§ **WHAT NEEDS TO BE DONE**: What is needed is a copy of each line in the listing that contains "HBrun".

§ **RECORDS FOR PROCESSING**:
Definition ext2_free_blocks (ino block count : Z) : M fs unit :=
  do s <- gets (fun s => s);
  do freed <-
    (if (block <? es_first_data_block (f_es s)) || (u32 (block + count) <? block) ||
        (es_blocks_count (f_es s) <? u32 (block + count))
     then run ext2_error; ret 0
     else free_groups (S (Z.to_nat (s_groups_count (f_sbi s)))) block count 0);
  run release_blocks freed;
  dquot_free_block_nodirty ino freed.

(** * Properties *)

(** ** Claiming bits *)

(** [d'] is [d] with the [num] clear bits from [r] on set. *)
Definition claimed (d d' : list Z) (r num : Z) : Prop :=
  length d' = length d /\
  (forall k, r <= k < r + num -> bit d k = false) /\
  (forall k, 0 <= k -> bit d' k = bit d k || ((r <=? k) && (k <? r + num))).

Lemma claimed_one d g : 0 <= g < 8 * zlen d -> bit d g = false -> claimed d (set_bit g d) g 1.
Proof.
  intros Hg Hb. split_and!; [apply length_set_bit| |].
  - intros k Hk. by replace k with g by lia.
  - intros k Hk. destruct (decide (k = g)) as [->|].
    + rewrite bit_set_same by lia. rewrite (proj2 (Z.leb_le g g)), (proj2 (Z.ltb_lt g (g + 1))) by lia.
      by rewrite orb_true_r.
    + rewrite bit_set_other by lia.
      destruct (g <=? k) eqn:?, (k <? g + 1) eqn:?; bool_hyps; try lia; by rewrite orb_false_r.
Qed.
Lemma graft_tree_ok : tree_ok s' i'.
Proof.
  split; [done|..].
  - intros p Hp%path_ok_ext Hk; [|done].
    destruct (graft_cases p Hp Hk) as [E|[(j & Hj & Ep & Ek)|(t & Ht & Ep & Ek)]].
    + rewrite E in *. apply Hdata. by apply (tk_block s i Hok).
    + rewrite Ek. destruct (decide (j = length q)) as [->|]; [|apply HBdata; lia].
      rewrite <-(Z.add_0_r (B _)). apply HBrun. lia.
    + rewrite Ek. apply HBrun. lia.
  - intros p Hp%path_ok_ext Hin Hk; [|done]. rewrite Hbs.
    destruct (graft_inner p Hp Hin Hk) as [[E Hd]|(j & Hj & Ep & Ek)].
    + rewrite E in *. destruct (tk_buf s i Hok p Hp Hin Hk) as (d & Hd' & Hl).
      destruct (Hbufs _ d Hd Hd') as (d' & ? & ?). exists d'. split; [done|congruence].
    + rewrite Ek. by apply HBbuf.
  - intros p p' Hp%path_ok_ext Hp'%path_ok_ext Hin Hin' Hk E; [|done..].
    assert (key s' i' p' <> 0) as Hk' by congruence.
    destruct (graft_inner p Hp Hin Hk) as [[Ek Hd]|(j & Hj & Ep & Ek)];
      destruct (graft_inner p' Hp' Hin' Hk') as [[Ek' Hd']|(j' & Hj' & Ep' & Ek')].
    + apply (tk_inj s i Hok); congruence.
    + apply data_block_used in Hd. rewrite <-Ek, E, Ek', Hfresh in Hd by done. done.
    + apply data_block_used in Hd'. rewrite <-Ek', <-E, Ek, Hfresh in Hd' by done. done.
    + assert (j = j') by (apply HBinj; congruence). congruence.
Qed.
End graft.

§ **RESPONSE TO THIS EXERCISE**:
      rewrite <-(Z.add_0_r (B _)). apply HBrun. lia.
    + rewrite Ek. apply HBrun. lia.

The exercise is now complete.